Hi As we know, variadic template help us to have variable number of arguments... Is it necessary to implement template function only ? I need variable number of arguments for int data type only... Does below code have some missing or is it not at all allowed ? int add(int a) { return a; } int add(int a,int... values) { int sum = 0; sum += add(a); sum += add(values...); return sum; }
7 odpowiedzi
+ 3
You'll have to use templates to use in order for you to utilize parameter packs.
I think you also have to use a template class since you cannot partially specialize a template function.E.g
template<int n,int...N>
struct add{
static constexpr int value=n+add<N...>::value;
};
template<int n>//base case
struct add<n>{
static constexpr int value=n;
};
int main(){
cout<<add<1,2,3>::value;
}
+ 3
The method above requires constant expressions as arguments.If you wanted a normal function that will execute at runtime then you'll have to verify first that the type of all the arguments is int using enable_if
I.e.
int sum;
template<typename Arg,typename...Args>
typename enable_if<
is_same<int,Arg>::value,void>::type
Add(Arg a,Args...args)
{sum+=a;
Add(args...);//initiate recursion
}
template<>//base case
void
Add(int a)
{sum+=a;}
int main(){
Add(1,2,3,4,5);
cout<<sum;//outputs 15
}
+ 2
You can do type checking with C++ variadic templates.

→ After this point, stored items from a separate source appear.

(** X5: [fetch_candles] returns [None], or else the payload of a response
    of status 200, unchanged, and only when the payload is not empty: it
    never returns an empty list. *)
Theorem fetch_candles_value (session : Session) (symbol : string)
    (unit count : Z) (v : PyVal) :
  (Graph.fetch_candles session symbol unit count = Ok v ->
   v = PyNone \/
   (truthy v = true /\
    session (Graph.candles_url symbol unit count) = Response 200 (Ok v))) /\
  (truthy v = true ->
   session (Graph.candles_url symbol unit count) = Response 200 (Ok v) ->
   Graph.fetch_candles session symbol unit count = Ok v) /\
  Graph.fetch_candles session symbol unit count <> Ok (PyList []).
Proof.
  assert (Graph.fetch_candles session symbol unit count = Ok v ->
          v = PyNone \/
          (truthy v = true /\
           session (Graph.candles_url symbol unit count) = Response 200 (Ok v)))
    as Hvalue.
  { unfold Graph.fetch_candles. cbv zeta.
    destruct (session (Graph.candles_url symbol unit count))
      as [e|status [data|e]].
    - cbn [try_except]. destruct (is_ClientError e); [intros [= <-]; by left|].
      destruct (is_TimeoutError e); [intros [= <-]; by left|].
      destruct (is_Exception e); [intros [= <-]; by left | discriminate].
    - destruct (status =? 200) eqn:Hst; [|intros [= <-]; by left].
      apply Z.eqb_eq in Hst. subst status. cbn [mbind Exc_bind].
      destruct (truthy data) eqn:Htruthy; intros [= <-]; [by right | by left].
    - destruct (status =? 200); [|intros [= <-]; by left].
      cbn [mbind Exc_bind try_except].
      destruct (is_ClientError e); [intros [= <-]; by left|].
      destruct (is_TimeoutError e); [intros [= <-]; by left|].
      destruct (is_Exception e); [intros [= <-]; by left | discriminate]. }
  split; [exact Hvalue|]. split.
  - intros Htruthy Hsession. unfold Graph.fetch_candles. cbv zeta.
    rewrite Hsession. cbn. by rewrite Htruthy.
  - clear Hvalue. intros Hempty.
    revert Hempty. unfold Graph.fetch_candles. cbv zeta.
    destruct (session (Graph.candles_url symbol unit count))
      as [e|status [data|e]].
    + cbn [try_except]. destruct (is_ClientError e); [discriminate|].
      destruct (is_TimeoutError e); [discriminate|].
      destruct (is_Exception e); discriminate.
    + destruct (status =? 200); [|discriminate]. cbn [mbind Exc_bind].
      destruct (truthy data) eqn:Htruthy; [|discriminate].
      intros [= ->]. discriminate.
    + destruct (status =? 200); [|discriminate].
      cbn [mbind Exc_bind try_except].
      destruct (is_ClientError e); [discriminate|].
      destruct (is_TimeoutError e); [discriminate|].
      destruct (is_Exception e); discriminate.
Qed.

Lemma fetch_candles_value_witness :
  Graph.fetch_candles
    (fun _ => Response 200 (Ok (PyList demo_candles))) "KRW-BTC" 60 60
  = Ok (PyList demo_candles).
Proof.
  apply (fetch_candles_value
           (fun _ => Response 200 (Ok (PyList demo_candles))) "KRW-BTC" 60 60);
    reflexivity.
Defined.

(** ** One cycle of the Upbit dashboards *)

(** X6: in a cycle of price.py or graph.py whose fetched records are all
    presentable, the table has one row per symbol, in the order of the
    symbols, and the row of every symbol whose fetch failed is six N/A
    cells: a failed symbol blanks its own row and no other. *)
Theorem upbit_cycle_rows (session : Session) (symbols : list string)
    (completion : list nat) (title : string) (cols : list Column) (now : string) :
  (forall symbol, symbol ∈ symbols ->
     uninterrupted (session (Upbit.ticker_url symbol))) ->
  (forall symbol v, symbol ∈ symbols ->
     Upbit.fetch_ticker session symbol = Ok v -> upbit_presentable v = true) ->
  completion ≡ₚ seq 0 (length symbols) ->
  exists tickers table,
    Price.fetch_all_tickers session symbols completion = Done (Ok tickers) /\
    Graph.fetch_all_tickers session symbols completion = Done (Ok tickers) /\
    Price.create_table title cols now tickers = Ok table /\
    Graph.create_table cols now tickers title = Ok table /\
    length (rows table) = length symbols /\
    forall i symbol, symbols !! i = Some symbol ->
      (FetchFailure (session (Upbit.ticker_url symbol)) ->
       rows table !! i = Some (replicate 6 "N/A")) /\
      (forall d, Upbit.fetch_ticker session symbol = Ok (PyDict d) ->
                 truthy (PyDict d) = true ->
                 forall text, UpbitCell.price (PyDict d) = Ok text ->
                              cell table i 1 = Some text).
Proof.
  intros Hun Hpres Hperm.
  destruct (map_returns (Upbit.fetch_ticker session) symbols)
    as (tickers & Hmap & Hall).
  { intros symbol Hin. by apply fetch_ticker_returns, Hun. }
  pose proof (Forall2_length _ _ _ Hall) as Hlen.
  assert (Forall (fun t => upbit_presentable t = true) tickers) as Hok.
  { apply Forall_forall. intros v [i Hv]%list_elem_of_lookup.
    destruct (Forall2_lookup_r _ _ _ _ _ Hall Hv) as (symbol & Hs & Hfetch).
    eapply Hpres; [|done]. by eapply list_elem_of_lookup_2. }
  destruct (upbit_table_built title cols now tickers Hok)
    as (table & Hprice & Hgraph & Hshows & Hcells).
  exists tickers, table.
  assert (gather (map (Upbit.fetch_ticker session) symbols) completion
          = Done (Ok tickers)) as Hgather.
  { rewrite Hmap. apply gather_values_perm. by rewrite <- Hlen. }
  split; [exact Hgather|]. split; [exact Hgather|].
  split; [done|]. split; [done|]. split.
  { by rewrite <- (Forall2_length _ _ _ Hshows), Hlen. }
  intros i symbol Hi.
  destruct (Forall2_lookup_l _ _ _ _ _ Hall Hi) as (v & Hv & Hfetch).
  split.
  - intros Hfail. rewrite (fetch_ticker_failure _ _ Hfail) in Hfetch.
    injection Hfetch as <-.
    destruct (Forall2_lookup_l _ _ _ _ _ Hshows Hv) as (row & Hrow & Hshow).
    cbn [upbit_row_shows] in Hshow. by rewrite Hrow, Hshow.
  - intros d Hd Htruthy text Htext. rewrite Hd in Hfetch. injection Hfetch as <-.
    by apply (Hcells i d Hv Htruthy).
Qed.

Lemma upbit_cycle_rows_witness :
  exists tickers table,
    Price.fetch_all_tickers demo_session ["KRW-ETH"; "KRW-BTC"] [1; 0]%nat
      = Done (Ok tickers) /\
    Graph.fetch_all_tickers demo_session ["KRW-ETH"; "KRW-BTC"] [1; 0]%nat
      = Done (Ok tickers) /\
    Price.create_table "" [] "" tickers = Ok table /\
    Graph.create_table [] "" tickers "" = Ok table /\
    length (rows table) = length ["KRW-ETH"; "KRW-BTC"] /\
    forall i symbol, ["KRW-ETH"; "KRW-BTC"] !! i = Some symbol ->
      (FetchFailure (demo_session (Upbit.ticker_url symbol)) ->
       rows table !! i = Some (replicate 6 "N/A")) /\
      (forall d, Upbit.fetch_ticker demo_session symbol = Ok (PyDict d) ->
                 truthy (PyDict d) = true ->
                 forall text, UpbitCell.price (PyDict d) = Ok text ->
                              cell table i 1 = Some text).
Proof.
  apply (upbit_cycle_rows demo_session ["KRW-ETH"; "KRW-BTC"] [1; 0]%nat "" [] "").
  - intros symbol _. unfold uninterrupted, demo_session.
    destruct (String.eqb _ _); [exact I | reflexivity].
  - intros symbol v _. unfold Upbit.fetch_ticker, demo_session. cbv zeta.
    destruct (String.eqb _ _); intros [= <-]; vm_compute; reflexivity.
  - apply perm_swap.
Defined.

(** ** The frame of a table *)

Section Frame.
Variable cells_of : PyVal -> Exc (list PyVal).
Variable body : Table -> PyVal -> Exc Table.
Hypothesis body_eq : forall table ticker,
  body table ticker = (cells ← cells_of ticker; add_row table cells).

Lemma for_each_frame tickers table0 table :
  for_each body tickers table0 = Ok table ->
  title table = title table0 /\ columns table = columns table0 /\
  length (rows table) = (length (rows table0) + length tickers)%nat.
Proof.
  revert table0. induction tickers as [|ticker tickers IH]; intros table0 H.
  - injection H as <-. cbn. split; [done|]. split; [done|]. lia.
  - cbn [for_each] in H. rewrite body_eq in H. unfold add_row in H.
    destruct (cells_of ticker) as [cells|]; [|discriminate].
    cbn [mbind Exc_bind] in H.
    destruct (render_cells cells) as [r|]; [|discriminate].
    cbn [mbind Exc_bind] in H.
    destruct (IH _ H) as (Ht & Hc & Hr). cbn [title columns rows] in Ht, Hc, Hr.
    split; [done|]. split; [done|].
    rewrite Hr, length_app. cbn [length]. lia.
Qed.
End Frame.

Lemma add_columns_frame table cols :
  title (add_columns table cols) = title table /\
  columns (add_columns table cols) = columns table ++ configured_columns cols.
Proof.
  unfold add_columns, configured_columns. revert table.
  induction cols as [|c cols IH]; intros table; cbn [foldl].
  - by rewrite app_nil_r.
  - destruct (IH (add_column table (col_name c) (default "dim" (col_style c))
                    (default "left" (col_justify c)))) as [-> ->].
    cbn [add_column title columns]. split; [done|].
    rewrite fmap_cons, <- app_assoc. reflexivity.
Qed.

(** X7: whenever one of the three [create_table] functions returns a
    table, its title is the configured title, a dash and the time, and it
    has exactly one row per ticker; and when the configuration declares at
    least as many columns as a row has cells (six, seven for the stocks),
    the columns of the table are the configured ones in their order, with
    the style "dim" and the justification "left" where the configuration
    gives none.  (With fewer declared columns the renderer adds a column of
    its own for each further cell of a row; the table of the model keeps
    the declared columns only, hence the condition.) *)
Theorem create_table_frame (title_ : string) (cols : list Column) (now : string)
    (tickers : list PyVal) (table : Table) :
  (Price.create_table title_ cols now tickers = Ok table \/
   Graph.create_table cols now tickers title_ = Ok table ->
   title table = title_ +:+ " - " +:+ now /\
   length (rows table) = length tickers /\
   (6 <= length cols -> columns table = configured_columns cols)%nat) /\
  (PriceStock.create_table cols now tickers = Ok table ->
   title table = "Stock Dashboard - " +:+ now /\
   length (rows table) = length tickers /\
   (7 <= length cols -> columns table = configured_columns cols)%nat).
Proof.
  split.
  - intros Hrun.
    assert (for_each Upbit.add_ticker tickers
              (add_columns (new_table (title_ +:+ " - " +:+ now)) cols) = Ok table)
      as Hloop by (by destruct Hrun).
    destruct (for_each_frame _ _ upbit_body _ _ _ Hloop) as (-> & -> & ->).
    destruct (add_columns_frame (new_table (title_ +:+ " - " +:+ now)) cols)
      as [-> ->].
    by rewrite add_columns_rows.
  - intros Hloop. unfold PriceStock.create_table in Hloop.
    destruct (for_each_frame _ _ stock_body _ _ _ Hloop) as (-> & -> & ->).
    destruct (add_columns_frame
                (new_table (PriceStock.DEFAULT_STOCK_PRICE_TABLE_TITLE
                            +:+ " - " +:+ now)) cols) as [-> ->].
    by rewrite add_columns_rows.
Qed.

In C++17 you can use fold expressions
https://en.cppreference.com/w/cpp/language/fold
Here is how you would use it:
template<typename... Args>
int add( int first, Args... args )
{
static_assert( ( std::is_same<int, Args>::value && ... ) );
return ( first + ... + args );
}
Static assert just does a compile time check on each type to check if it's an int or not and it will fail to compile if any of them isn't.
In C++11 you'd do something like this:
template<typename ReturnType, typename...>
struct O
{
using type = ReturnType;
};
template<typename...>
struct are_same : std::true_type
{
};
template<typename T, typename F, typename... Args>
struct are_same<T, F, Args...> : std::integral_constant<bool, std::is_same<T,F>::value && are_same<T, Args...>::value>
{
};
int add( int n ){ return n; }
template<typename... Args>
typename O<int, typename std::enable_if<are_same<int, Args>::value>::type...>::type add( int first, Args... args )
{
return first + add( args... );
}
The add return value just stores the return type while doing a compile time check on the variable types.
We can't put it in the template nor the argument list because of the typename... which has to be last.
Can't put it in front either because it wouldn't know about it Args.
Which only leaves in the return type. :)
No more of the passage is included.